Microsoft has one of the most advanced artificial intelligence tools, but it poses a risk to everyone, which is why VALL-E 2 will never see the light of day.

The advanced technology is so compelling that the company refuses to share it with the public, citing “potential risks” of misuse. VALL-E 2 is a text-to-speech generator capable of imitating a voice from just a few seconds of audio.

Microsoft trains it to recognize concepts without first feeding it any examples of those concepts, in a scenario called zero-shot learning. It is also the first of its kind to achieve “human parity,” meaning it meets or exceeds human-likeness standards.

According to Microsoft Research, VALL-E 2 can produce “accurate, natural speech in the exact voice of the original speaker, comparable to human performance.” In addition to short phrases, it can synthesize complex sentences.

To do this, AI takes advantage of two functions called: Repetition Aware Sampling and Grouped Code Modeling.

Repetition Aware Sampling addresses the problems posed by repetitive tokens, i.e. the smallest units of data that a language model can process, represented here by words or parts of words.

That is, it prevents sounds or phrases from being repeated during the decoding process, which helps to vary the system’s speech and make it sound more natural.

Microsoft says VALL-E 2 won’t be made public in the near future, as it is considered a purely research project at present.

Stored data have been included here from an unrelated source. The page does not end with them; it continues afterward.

(** X4. The CHECK constraint on ratings survives both ways a rating is
    written, the insert of a review and the update of one by its author; and
    while it holds, what the insert trigger stores for the reviewed shop is
    an average between 1.00 and 5.00 and a count of at least one. *)
Theorem ratings_stay_within_bounds now NEW uid rid n d :
  reviews_rating_check d ->
  (forall d', insert_review now NEW d = Ok d' ->
     reviews_rating_check d' /\
     forall S, S ∈ barber_shops d' -> Shop.id S = Review.shop_id NEW ->
       exists h c, Shop.rating_avg S = Some h /\ 100 <= h <= 500 /\
                   Shop.total_reviews S = Some c /\ 1 <= c) /\
  (forall d', update_review_rating uid rid n d = Ok d' -> reviews_rating_check d').
Proof.
  intros Hchk. split.
  - intros d' H. pose proof (insert_review_Ok _ _ _ _ H) as (Hnew & _ & _).
    apply insert_review_shops in H as [Hd' F].
    assert (Hchk' : reviews_rating_check (with_reviews (reviews d ++ [NEW]) d)).
    { unfold reviews_rating_check. simpl. apply Forall_app. split; [done|].
      by constructor. }
    split; [by rewrite Hd'|].
    intros S HS Hid. apply list_elem_of_lookup in HS as [i Hi].
    destruct (Forall2_lookup_r _ _ _ _ _ F Hi) as (s & Hs & Hrel & Hother).
    destruct (decide (Shop.id s = Review.shop_id NEW)) as [Heq|Hne].
    + rewrite (Hrel Heq). simpl. rewrite select_rating_avg_snoc.
      eexists _, _. split; [done|]. split; [|split; [done|]].
      * apply ROUND2_of_ratings.
        -- rewrite reviews_of_snoc, fmap_app. apply not_eq_sym, app_cons_not_nil.
        -- apply (reviews_of_ratings_checked _ _ Hchk').
      * unfold select_total_reviews, COUNT. rewrite reviews_of_snoc, length_app.
        simpl. lia.
    + exfalso. apply Hne. by rewrite <- (Hother Hne).
  - intros d' H. unfold update_review_rating in H. bind_inv H as rs Hrs.
    injection H as <-. unfold reviews_rating_check in *. simpl.
    apply mapM_Ok in Hrs. revert Hchk.
    induction Hrs as [|r r' l l' Hr _ IH]; intros Hall; [constructor|].
    apply Forall_cons in Hall as [Hr0 Hall]. constructor; [|by apply IH].
    destruct (decide _).
    + bind_inv Hr as u Hu. injection Hr as <-. by apply ensure_Ok in Hu.
    + by injection Hr as <-.
Qed.

Lemma ratings_stay_within_bounds_witness :
  exists d',
    insert_review 20 (Reviewed.review 33 3 4) Reviewed.state = Ok d' /\
    reviews_rating_check d' /\
    forall S, S ∈ barber_shops d' -> Shop.id S = 7 ->
      exists h c, Shop.rating_avg S = Some h /\ 100 <= h <= 500 /\
                  Shop.total_reviews S = Some c /\ 1 <= c.
Proof.
  eexists. split; [exact reviewed_insert|].
  apply (proj1 (ratings_stay_within_bounds 20 (Reviewed.review 33 3 4) 1 31 1
                  Reviewed.state ltac:(repeat constructor))).
  exact reviewed_insert.
Defined.

(** ** ORDER BY against WHERE and against a late row *)

Section order_by_more.
Context {A : Type} (key : A -> option timestamptz).

Lemma sort_insert_first x l :
  HdRel (key_le key) x l -> sort_insert key x l = x :: l.
Proof. intros H. destruct H as [|y l Hxy]; simpl; [done|]. by rewrite decide_True. Qed.

Lemma HdRel_filter (P : A -> Prop) `{!forall x, Decision (P x)} x l :
  Forall (key_le key x) l -> HdRel (key_le key) x (filter P l).
Proof.
  intros Hall. assert (Hf : Forall (key_le key x) (filter P l)).
  { apply Forall_forall. intros y Hy. apply list_elem_of_filter in Hy as [_ Hy].
    rewrite Forall_forall in Hall. auto. }
  destruct Hf; by constructor.
Qed.

Lemma filter_sort_insert (P : A -> Prop) `{!forall x, Decision (P x)} x l :
  StronglySorted (key_le key) l ->
  filter P (sort_insert key x l) =
  if decide (P x) then sort_insert key x (filter P l) else filter P l.
Proof.
  induction 1 as [|y l Hs IH Hall]; simpl.
  - rewrite filter_cons, filter_nil. by destruct (decide (P x)).
  - destruct (decide (key_le key x y)) as [Hxy|Hxy].
    + rewrite (filter_cons P x). destruct (decide (P x)) as [Hx|Hx]; [|done].
      symmetry. apply sort_insert_first. apply HdRel_filter. constructor; [done|].
      eapply Forall_impl; [exact Hall|]. intros z Hz. unfold key_le in *.
      by eapply joined_at_le_trans.
    + rewrite (filter_cons P y), IH.
      destruct (decide (P x)) as [Hx|Hx]; destruct (decide (P y)) as [Hy|Hy].
      * rewrite (filter_cons_True P y) by done. simpl. by rewrite decide_False.
      * by rewrite (filter_cons_False P y).
      * by rewrite (filter_cons_True P y).
      * by rewrite (filter_cons_False P y).
Qed.

(** A stable sort and a filter can be taken in either order. *)
Lemma order_by_filter (P : A -> Prop) `{!forall x, Decision (P x)} (l : list A) :
  order_by key (filter P l) = filter P (order_by key l).
Proof.
  induction l as [|x l IH]; [done|]. cbn [order_by].
  rewrite filter_sort_insert.
  - rewrite filter_cons. destruct (decide (P x)); [cbn [order_by]|]; by rewrite IH.
  - apply Sorted_StronglySorted; [|apply order_by_Sorted].
    intros a b c. unfold key_le. apply joined_at_le_trans.
Qed.

Lemma sort_insert_snoc x l b :
  key_le key x b -> sort_insert key x (l ++ [b]) = sort_insert key x l ++ [b].
Proof.
  intros Hxb. induction l as [|y l IH]; simpl.
  - by rewrite decide_True.
  - destruct (decide (key_le key x y)); [done|]. by rewrite IH.
Qed.

(** A row that is last in scan order and not before any other in key order
    is last in the sorted order. *)
Lemma order_by_snoc l b :
  Forall (fun x => key_le key x b) l -> order_by key (l ++ [b]) = order_by key l ++ [b].
Proof.
  induction 1 as [|x l Hx _ IH]; [done|]. simpl.
  rewrite IH. by apply sort_insert_snoc.
Qed.
End order_by_more.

There are currently no plans to incorporate VALL-E 2 into a product or to expand its access to the public. It may entail potential risks in misusing the model, such as voice ID spoofing or impersonating a specific speaker.

Microsoft says that suspected misuse of VALL-E 2 can be reported via the official site.

Vishing, a combination of voice and phishing, is a type of attack in which scammers impersonate friends, family, or other trusted people over the phone.